El haber sobrevivido en la lucha contra el autoritarismo en su estado, forjó el estilo de hacer política de AMLO. En el 2000, en un ambiente más propicio para la oposición, la Ciudad de México, AMLO logró que como parte de la alternancia –la circunstancia–, se le reconociera su triunfo a la jefatura de gobierno y más tarde relevara a Cuauhtémoc Cardenas como cabeza del movimiento electoral opositor de izquierda.
En 2006, y en calidad de candidato presidencial del PRD, AMLO se enfrentó ya no al antidemocrático PRI sino al supuesto democrático PAN, que intentó su desafuero pretextando que no había retirado a tiempo la maquinaria para abrir una calle que facilitaría la entrada a un hospital. Una gran movilización lo restituyó en la candidatura, pero una campaña bien orquestada –“AMLO, un peligro para México”– y una activa intervención ilegal del presidente y de organismos empresariales, más la negativa de la autoridad electoral a sancionar esas acciones o aceptar un recuento de los votos pese a que la diferencia entre AMLO y el candidato panista fue de apenas 0.62%, le dieron la victoria a la derecha.

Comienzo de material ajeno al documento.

(* ===== verification/Tool.v ===== *)
(** * Tool: the offline command ta_queue (cmd/ta_queue/main.go)

    The command inspects a database or migrates it; the flags are given as
    parsed.  Printing to the terminal and the interrupt signal, which cancels
    the context of the migration, are arguments or results of the model. *)

From S2P Require Import Prelude GoStrings GoNet Events Json AnyJson Codec EventJson Content Queue EventQueue Shard Archive Ranges Maintain Readers Migrate Detector Paths Server.

Record options := mkOptions { op_source : string; op_destination : string; op_backend : string; op_inspect : bool; op_offline : bool }.
(** filepath.Abs in a working directory. *)
Definition filepath_Abs (cwd p : string) : string := if Archive.filepath_IsAbs p then filepath_Clean p else join_paths cwd p.

Section tool.
Context `{GoZlib} `{SqlOrder} `{GoSort} (master : queue_db -> string -> bool).

(** InspectStorage; a database of the first version has no catalogue to count. *)
Definition InspectStorage (m : readings) (files : disk) (path : string) : res StorageStats :=
  d ← readOnly files path;
  let backend := if master d "queue_content" then "v2/mixed" else "legacy" in
  st ← Stats m (mkSQLite d path backend 0);
  Ok (if master d "queue_archives" then st else mkStats (ss_PageBytes st) (ss_ReusableBytes st) (ss_FileBytes st) (ss_AvailableBytes st) 0 (ss_Backend st) (ss_Shards st)).

(** What a run finds: the working directory, the readings of the engine, the
    clock, the sibling shards of the source, and the files of a migration. *)
Record tool_env := mkToolEnv { te_cwd : string; te_readings : readings; te_now : Z; te_paths : list string; te_frozen : frozen }.
(** json.NewEncoder(os.Stdout).Encode *)
Definition print_json (members : list (string * gval)) : bytes := json_Marshal (VMap ((fun kv => (byt kv.1, kv.2)) <$> members)) ++ [chr 10].
Definition usage : string := "usage: ta_queue --offline --source SOURCE --destination DEST [--backend v2|legacy]".
(** The files and what is printed. *)
Definition queue_run (e : tool_env) (o : options) (files : disk) : disk * res bytes :=
  let source := filepath_Abs (te_cwd e) (op_source o) in
  if op_inspect o then
    (files,
     if seqb (op_source o) "" then Err "--source required"
     else
       stats ← InspectStorage (te_readings e) files source;
       logs ← RecentPushSummaries master (te_now e) files source (te_paths e) 50;
       Ok (print_json [("items", nil_slice log_value logs); ("storage", storage_value stats)]))
  else if negb (op_offline o) || seqb (op_source o) "" || seqb (op_destination o) "" then (files, Err usage)
  else
    match MigrateFrozen master (te_frozen e) files source (filepath_Abs (te_cwd e) (op_destination o)) (op_backend o) with
    | (files, n, Some err) => (files, Err ("migration paused after " +:+ strconv_Itoa n +:+ " committed rows: " +:+ err))
    | (files, n, None) => (files, Ok (print_json [("copied_rows", VInt n); ("destination", text (op_destination o)); ("verified", VBool true)]))
    end.
End tool.

(** ** What the command may touch *)

Section laws.
Context `{GoZlibLaws} `{SqlOrder} `{GoSort} (master : queue_db -> string -> bool).

(** A destination that belongs to one source is not continued from another, so
    two databases cannot be merged. *)
Lemma merge_refused items ns d s saved other backend : partial_copy items ns d s -> db_metadata d !! "migration_source" = Some saved -> saved <> other ->
  claim_destination other backend d = (d, Err "frozen source identity changed; refuse unsafe resume").
Proof. intros Hp Hs Hne. unfold claim_destination. rewrite (pc_activated _ _ _ _ Hp), Hs. by rewrite (proj2 (seqb_neq _ _) Hne). Qed.

(** Inspecting, and a call that does not confirm that the databases are offline,
    write nothing.  A migration, after any attempts from an absent destination,
    writes the destination only, and prints that it verified the copy exactly
    when the destination has become a complete copy of the source. *)
Lemma queue_run_safe e o fs files src items : let source := filepath_Abs (te_cwd e) (op_source o) in let destination := filepath_Abs (te_cwd e) (op_destination o) in
  frozen_source master fs source src items -> fs !! destination = None -> rtc (attempt master source destination) fs files ->
  let '(files', r) := queue_run master e o files in
  elsewhere destination fs files' /\ (op_inspect o = true \/ op_offline o = false -> files' = files)
  /\ (op_inspect o = false -> is_ok r = true -> exists d, files' !! destination = Some d /\ complete_copy items src d).
Proof.
  intros source destination Hsrc Hnone Hr. destruct (attempts_ok master _ _ _ _ _ _ Hsrc Hnone Hr) as [He Hd]. unfold queue_run. fold source destination.
  destruct (op_inspect o) eqn:Ei; [by split_and!|]. destruct (op_offline o) eqn:Eo; cbn [negb orb]; [|by split_and!].
  destruct (_ || _); [by split_and!|].
  pose proof (MigrateFrozen_run master _ _ _ _ _ (te_frozen e) (op_backend o) _ Hsrc Hnone He Hd) as Ho. destruct (MigrateFrozen _ _ _ _ _ _) as [[files' n] [err|]];
    destruct Ho as [Hel _ _ Hc _]; cbn [fst snd] in *; (split_and!; [done|intros [?|?]; congruence|]); [done|auto].
Qed.
End laws.

(** Without the confirmation nothing happens. *)
Example unconfirmed : (@queue_run identity_zlib table_order insertion_sort old_master (mkToolEnv "/" (mkReadings 0 0 0 (fun _ => None) (Ok 0)) 9 [] (old_frozen false))
  (mkOptions "old.db" "new.db" "v2" false false) ∅).2 = Err usage.
Proof. reflexivity. Qed.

En 2012 AMLO fue de nuevo candidato y enfrentó de nuevo a un PRI duro: al de Atlacomulco. El viejo partido se impuso con el apoyo de una gran inversión en la compra de votos –tarjetas Monex– y sin que la autoridad electoral interviniera. Ahí están algunos de los componentes de las circunstancias que han hecho a AMLO.
Es frecuente que el nacimiento de un partido sea obra de un líder fuerte. Al PRI lo formó Plutarco Elías Calles, al PAN Manuel Gómez Morín, al PRD Cuauhtémoc Cárdenas. Morena no hubiera nacido como partido en 2014 de no ser por el empeño opositor de AMLO, por su peregrinar por los 2 mil 446 municipios de México, por su rechazo a ser cooptado o intimidado. Que el liderazgo de AMLO tiene características de caudillo, es tan innegable como natural. Es resultado de “sus circunstancias” Y esas circunstancias se pueden resumir así: en 1988 el círculo de poder optó por jugar sucio con la oposición cardenista, en el 2000 aceptó el veredicto de las urnas que favoreció a la derecha. Desde 2006 hasta hoy ha mantenido su veto a AMLO y ese veto ilegal e ilegítimo es la circunstancia que ha moldeado el yo del tabasqueño.